▶ [The task]
Please show all lines of the records that include "mbind".

▶ [Materials provided]

Lemma channel_progress ch :
  channel_ok ch -> (exists l ch', channel_step batch msgs l ch = Some ch') \/ completed ch.
Proof.
  intros Hok. pose proof (channel_counts ch Hok) as (Hl & Hd & Hle). destruct Hok as [Hall Hn Hc Ho Hph].
  destruct ch as [n p w [l c o] a g s t]. cbn in *.
  destruct w as [|m w]; [|left; by exists Forward; eexists].
  destruct l as [|m l]; [|left; by exists WriteOut; eexists].
  destruct a as [|m a].
  - autorewrite with len in Hl. rewrite !app_nil_r in Hall. destruct Hph as [target| |].
    + destruct (Z.ltb_spec 0 (target - n)) as [Hpos|].
      * left. exists SendPublish. by eexists.
      * left. exists SendSignal. eexists. cbn. by replace (target - len g) with 0 by lia.
    + left. exists RecvSignal. by eexists.
    + right. split_and!; [done..|]. cbn. by subst.
  - left. destruct Hph as [target| |]; [|autorewrite with len in Hl; pose proof (len_nonneg a); lia..].
    exists ReadPacket. eexists. cbv beta iota delta [channel_step]. autorewrite with len in Hl. pose proof (len_nonneg a).
    assert (Hpos : 0 < target - len g) by lia. by rewrite (proj2 (Z.ltb_lt _ _) Hpos).
Qed.

Lemma done_completed ch : channel_ok ch -> channel_done ch = true -> completed ch.
Proof.
  intros Hok Hd. pose proof (channel_counts ch Hok) as (Hl & _). destruct Hok as [Hall _ _ _ Hph].
  destruct ch as [n p w q a g s t]. unfold channel_done in Hd. cbn in *.
  destruct p; [done|]. destruct s; [done|]. inversion Hph; subst.
  split_and!; [done..|]. cbn. assert (Hlen : len a = 0 /\ len (items q) = 0 /\ len w = 0) by len_lia.
  destruct Hlen as (Ha & Hi & Hw). apply len_zero in Ha, Hi, Hw. rewrite Ha, Hi, Hw, !app_nil_r in Hall.
  etrans; [exact Hall|]. f_equal. rewrite !len_nil. lia.
Qed.
End channel_proofs.

(** ** Batches of size zero *)

Lemma next_zero msgs : 0 < msgs -> next_pub 0 msgs 0 = PubBatch 0 /\ next_sub 0 msgs 0 = SubBatch 0.
Proof.
  intros Hm. unfold next_pub, next_sub. replace (0 <? msgs) with true by lia.
  by replace (Z.min 0 (msgs - 0)) with 0 by lia.
Qed.

(** The threads signal to each other for ever and nothing is sent. *)
Lemma zero_batch msgs ch :
  0 < msgs -> channel_reachable 0 msgs ch -> pub ch = PubBatch 0 /\ sub ch = SubBatch 0 /\ published ch = 0 /\ got ch = [].
Proof.
  intros Hm. destruct (next_zero msgs Hm) as [Hnp Hns]. induction 1 as [|l ch ch' _ (Hp & Hs & Hn & Hg) Hstep].
  - unfold start_channel. rewrite Hnp, Hns. done.
  - destruct ch as [n p w q a g s t]. cbn in Hp, Hs, Hn, Hg. subst. unfold channel_step in Hstep.
    destruct l; cbn in Hstep; try done.
    + destruct w; by simplify_eq.
    + destruct (pop_blocking q) as [q' [[]|]]; by simplify_eq.
    + destruct a; by simplify_eq.
    + destruct t; simplify_eq. split_and!; [done|exact Hns|done|done].
    + destruct t; simplify_eq. by rewrite Hnp.
Qed.

Lemma zero_batch_goes_on msgs ch :
  0 < msgs -> channel_reachable 0 msgs ch -> exists l ch', channel_step 0 msgs l ch = Some ch'.
Proof.
  intros Hm (Hp & Hs & _)%zero_batch; [|done]. destruct ch as [n p w q a g s t]. cbn in Hp, Hs. subst.
  destruct t; [exists RecvSignal|exists SendSignal]; by eexists.
Qed.

(** ** Batches larger than the queue *)

Lemma last_n_last_n {A} c (l1 l2 : list A) : 0 <= c -> last_n c (last_n c l1 ++ l2) = last_n c (l1 ++ l2).
Proof.
  intros Hc. unfold last_n. destruct (Z.leb_spec (len l1) c).
  - by replace (Z.to_nat (len l1 - c)) with 0%nat by lia.
  - rewrite <- (drop_app_le l1 l2 (Z.to_nat (len l1 - c))) by (unfold len in *; lia).
    rewrite drop_drop. f_equal.
    unfold len in *. rewrite length_drop, !length_app. lia.
Qed.

Lemma push_shape {A} (q : BoundedDropOldestQueue A) x :
  capacity (fst (push q x)) = capacity q /\ closed (fst (push q x)) = closed q.
Proof. unfold push. by destruct (_ <=? _). Qed.

Section large_batch.
  Context (batch msgs : Z).

Lemma channel_steps_app ls1 ls2 ch ch' :
  channel_steps batch msgs ls1 ch = Some ch' ->
  channel_steps batch msgs (ls1 ++ ls2) ch = channel_steps batch msgs ls2 ch'.
Proof.
  revert ch. induction ls1 as [|l ls1 IH]; intros ch Hs; cbn in *; [by simplify_eq|].
  destruct (channel_step batch msgs l ch); cbn in *; [by apply IH|done].
Qed.

Lemma send_many k j n w q a g s t :
  0 <= j ->
  channel_steps batch msgs (replicate k SendPublish) (mkChannel n (PubBatch (Z.of_nat k + j)) w q a g s t) =
  Some (mkChannel (n + Z.of_nat k) (PubBatch j) (w ++ seqZ n (Z.of_nat k)) q a g s t).
Proof.
  intros Hj. revert n w. induction k as [|k IH]; intros n w.
  - cbn. by rewrite Z.add_0_r, app_nil_r.
  - cbn [replicate channel_steps channel_step]. destruct (Z.ltb_spec 0 (Z.of_nat (S k) + j)); [|lia].
    cbn [mbind option_bind].
    replace (Z.of_nat (S k) + j - 1) with (Z.of_nat k + j) by lia. rewrite IH.
    rewrite <- app_assoc. do 2 f_equal; [lia|]. f_equal. replace (Z.of_nat (S k)) with (1 + Z.of_nat k) by lia.
    rewrite seqZ_app by lia. done.
Qed.

Lemma forward_many w n p q a g s t :
  queue_ok q ->
  channel_steps batch msgs (replicate (length w) Forward) (mkChannel n p w q a g s t) =
  Some (mkChannel n p [] (mkQueue (last_n (capacity q) (items q ++ w)) (capacity q) (closed q)) a g s t).
Proof.
  revert q. induction w as [|m w IH]; intros q Hok.
  - cbn. rewrite app_nil_r. destruct q as [l c o]. destruct Hok as [Hc Hl]. unfold last_n. cbn in *.
    by replace (Z.to_nat (len l - c)) with 0%nat by lia.
  - cbn [length replicate channel_steps channel_step mbind option_bind]. rewrite IH by by apply push_ok.
    rewrite push_items by done. pose proof (push_shape q m) as [-> ->].
    rewrite last_n_last_n by (destruct Hok; lia). by rewrite <- app_assoc.
Qed.

Lemma write_many n p w l c o a g s t :
  channel_steps batch msgs (replicate (length l) WriteOut) (mkChannel n p w (mkQueue l c o) a g s t) =
  Some (mkChannel n p w (mkQueue [] c o) (a ++ l) g s t).
Proof.
  revert a. induction l as [|m l IH]; intros a; cbn [length replicate channel_steps]; [by rewrite app_nil_r|].
  cbn [channel_step]. unfold pop_blocking. rewrite pop_front_eq. cbn [items head tail capacity closed mbind option_bind].
  by rewrite IH, <- app_assoc.
Qed.

Lemma read_many n p w q a g k t :
  len a <= k ->
  channel_steps batch msgs (replicate (length a) ReadPacket) (mkChannel n p w q a g (SubBatch k) t) =
  Some (mkChannel n p w q [] (g ++ a) (SubBatch (k - len a)) t).
Proof.
  revert g k. induction a as [|m a IH]; intros g k Hk.
  - cbn [length replicate channel_steps]. by rewrite app_nil_r, len_nil, Z.sub_0_r.
  - rewrite len_cons in *. pose proof (len_nonneg a). cbn [length replicate channel_steps channel_step].
    replace (0 <? k) with true by lia. cbn [mbind option_bind]. rewrite IH by lia.
    rewrite <- app_assoc. by replace (k - 1 - len a) with (k - (1 + len a)) by lia.
Qed.

Lemma channel_steps_reach ls ch ch' :
  channel_reachable batch msgs ch -> channel_steps batch msgs ls ch = Some ch' -> channel_reachable batch msgs ch'.
Proof.
  revert ch. induction ls as [|l ls IH]; intros ch Hch Hs; cbn in Hs; [by simplify_eq|].
  destruct (channel_step batch msgs l ch) as [ch1|] eqn:Hl; cbn in Hs; [|done].
  eapply IH; [|done]. by eapply channel_next.
Qed.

▶ [Answer box]
    cbn [mbind option_bind].
  - cbn [length replicate channel_steps channel_step mbind option_bind]. rewrite IH by by apply push_ok.
  cbn [channel_step]. unfold pop_blocking. rewrite pop_front_eq. cbn [items head tail capacity closed mbind option_bind].
    replace (0 <? k) with true by lia. cbn [mbind option_bind]. rewrite IH by lia.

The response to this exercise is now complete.